TO DO
Check every line of the data for the string "From" and copy the ones that have it.
TASK INPUT Start Marker
(* ===== verification/QueryExecutionSqlSpec.v ===== *)
(** * What the read-only check refuses

    The scan of query_execution_sql.rs (QueryExecutionSql.v) against the grammar
    of SqlSplitterGrammar.v: on text made of plain characters, quoted items and
    comments it leaves the plain characters and a blank for everything else, so a
    write verb is found wherever it stands in the code and nowhere else. *)

From S2P Require Import Prelude Json Utf8 Cypher SqlDialect SqlLex SqlBlocks SqlScanner SqlRanges SqlFileImport SqlSplitter.
From S2P Require Import QueryExecutionSql SqlSplitterSpec SqlSplitterGrammar.

(** ** The erasure of literals and comments *)

Definition is_any_quote (c : Z) : bool := (c =? c_quote)%Z || (c =? c_dquote)%Z || (c =? c_backtick)%Z.

Definition is_q (o : option Z) : bool := opt_is o 113 || opt_is o 81.

(** An item the scan reads as what it is, after the text [buf]: [--], [/*], [#] and
    [$] start nothing else, and no [q] turns the quote into another one. *)
Definition scan_item (buf : text) (i : item) : bool :=
  match i with
  | Plain c =>
    negb (is_any_quote c) && negb (c =? c_dollar)%Z && negb (c =? c_hash)%Z
    && negb ((c =? c_dash)%Z && opt_is (last buf) c_dash) && negb ((c =? c_star)%Z && opt_is (last buf) c_slash)
  | Quoted quote body => is_any_quote quote && lacks quote body && negb ((quote =? c_quote)%Z && is_q (last buf))
  | LineComment body => lacks c_newline body && negb (opt_is (last buf) c_dash)
  | BlockComment body => lacks c_slash body
  end.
TASK INPUT End Marker
RESULT
From S2P Require Import Prelude Json Utf8 Cypher SqlDialect SqlLex SqlBlocks SqlScanner SqlRanges SqlFileImport SqlSplitter.
From S2P Require Import QueryExecutionSql SqlSplitterSpec SqlSplitterGrammar.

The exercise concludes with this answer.